You really need to take a look at the safeties on automotive lifts! Even jackstands have a ratcheting mechanism that doesn't require you to hold anything on the way up. It basically consists of spaced "ramps" instead of holes.
OMG! I fell off my chair when it slammed down. Must people would of cut that out but not you. Love your channel and keep them coming. I am pretty sure you were the one who taught me how to weld over 20 years ago. Thank you!!! Best hobby I have ever had. Welding up a locking AR holder for my F250 this weekend.
Two thoughts: One make a holder for your power pack so if you wanted to spread out the gravel one person could pull the truck ahead while you operate the winch. Two I would consider some angle supports to the mast in case you ever dump on a sloped surface. With the trailer angled and the bed up it will likley tip to the side and rip that mast loose. But if you insure your always on level ground not a problem.

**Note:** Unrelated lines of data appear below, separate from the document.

(** * jbpmn-engine: a shallow embedding of the workflow execution engine

    The development follows the Go packages of the repository:

    - [GoStrings]: the functions of Go's [strings] package the engine calls;
    - the gateway condition evaluator and resolver ([workflow/gateway.go]);
    - the form merge ([MergeFormInputIntoContext]);
    - the script predicates ([scripts.EvaluateCondition]);
    - the persistence layer ([db/sqlite.go]) as programs over atomic
      SQL statements;
    - the engine ([ExecuteNextNode], [advanceInstance], the timeout
      goroutine, the signal registry), with a sequential interpreter, a
      crash-prefix interpreter and a goroutine scheduler.

    Go strings are byte sequences and are modelled by [string].  A
    [map[string]interface{}] is a [gmap string value]. *)

From Stdlib Require Import ZArith NArith Floats Uint63 String Ascii List Lia DecimalString.
From stdpp Require Import gmap strings list fin_maps.

Set Warnings "-register-all".
Local Open Scope string_scope.
Local Open Scope Z_scope.

(** ** Errors

    Every [fmt.Errorf] site of the modelled code has a constructor.  Where
    the Go code wraps an inner error with more text, the model keeps the
    inner error. *)

Inductive error : Type :=
| ErrEmptyCondition            (* "empty condition string provided" *)
| ErrUnsupportedFormat         (* "unsupported condition format or missing operator" *)
| ErrVariableNotFound (path : string) (* "variable '%s' not found in context" *)
| ErrTypeMismatch (literal path : string) (* "type mismatch: cannot compare number with non-numeric string" *)
| ErrUnsupportedType (path : string) (* "unsupported variable type for comparison" *)
| ErrUnsupportedOperator (op : string) (* "unsupported numeric/string operator" *)
| ErrNoConditions              (* "gateway node %s has no conditions defined" *)
| ErrNoMatchingCondition       (* "no matching gateway condition found" *)
| ErrBase64                    (* "error decoding base64 ..." *)
| ErrScript                    (* "error executing script" / "error evaluating condition script" *)
| ErrNotBoolean                (* "condition script did not return a boolean value" *)
| ErrNoRows                    (* sql.ErrNoRows *)
| ErrConstraint (table key : string) (* UNIQUE constraint failed: table.id *)
| ErrDefinitionNotFound (workflowID : string)
| ErrNoStartNode (workflowID : string)
| ErrNodeNotFound (nodeID : string) (* "current node definition '%s' not found" *)
| ErrStartHasNoNext (nodeID : string)
| ErrScriptConfigMissing (nodeID : string)
| ErrUnsupportedNodeType (ty : string)
| ErrDuration (d : string)     (* time.ParseDuration failed *)
| PanicNilPointer.             (* runtime panic: nil pointer dereference *)

Inductive result (A : Type) : Type :=
| Ok (a : A)
| Err (e : error).
Arguments Ok {A} a.
Arguments Err {A} e.

Definition is_Ok {A} (r : result A) : bool :=
  match r with Ok _ => true | Err _ => false end.

(** ** Go's [strings] package *)

Module GoStrings.

(** [strip_prefix sep s] is [Some r] when [s = sep ++ r]. *)
Fixpoint strip_prefix (sep s : string) : option string :=
  match sep, s with
  | EmptyString, _ => Some s
  | String a sep', String b s' =>
      if Ascii.eqb a b then strip_prefix sep' s' else None
  | String _ _, EmptyString => None
  end.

Nice trailer. My first thought is the hole should be a slot nor a round hole. That would give the pin plenty of time to penetrate the tower. IMO. Cheers
Cool idea, just change those safety pin holes to slots so the pin can fully engage when moving. I might even widen them a bit to ensure the pin can make it in super easy.
I had just seen ur dump trailer video. turned-out looking great. watch-out for ur fingers.. good for work around home or helping someone to move stuff.
I also have if 5 * 10 York trailer and I'm trying to figure out the best way to create a dump trailer out of it. I don't want to do the piston lift mechanism, I was thinking something along the lines of the scissor lift type of setup better be seen around but your project came out really nice.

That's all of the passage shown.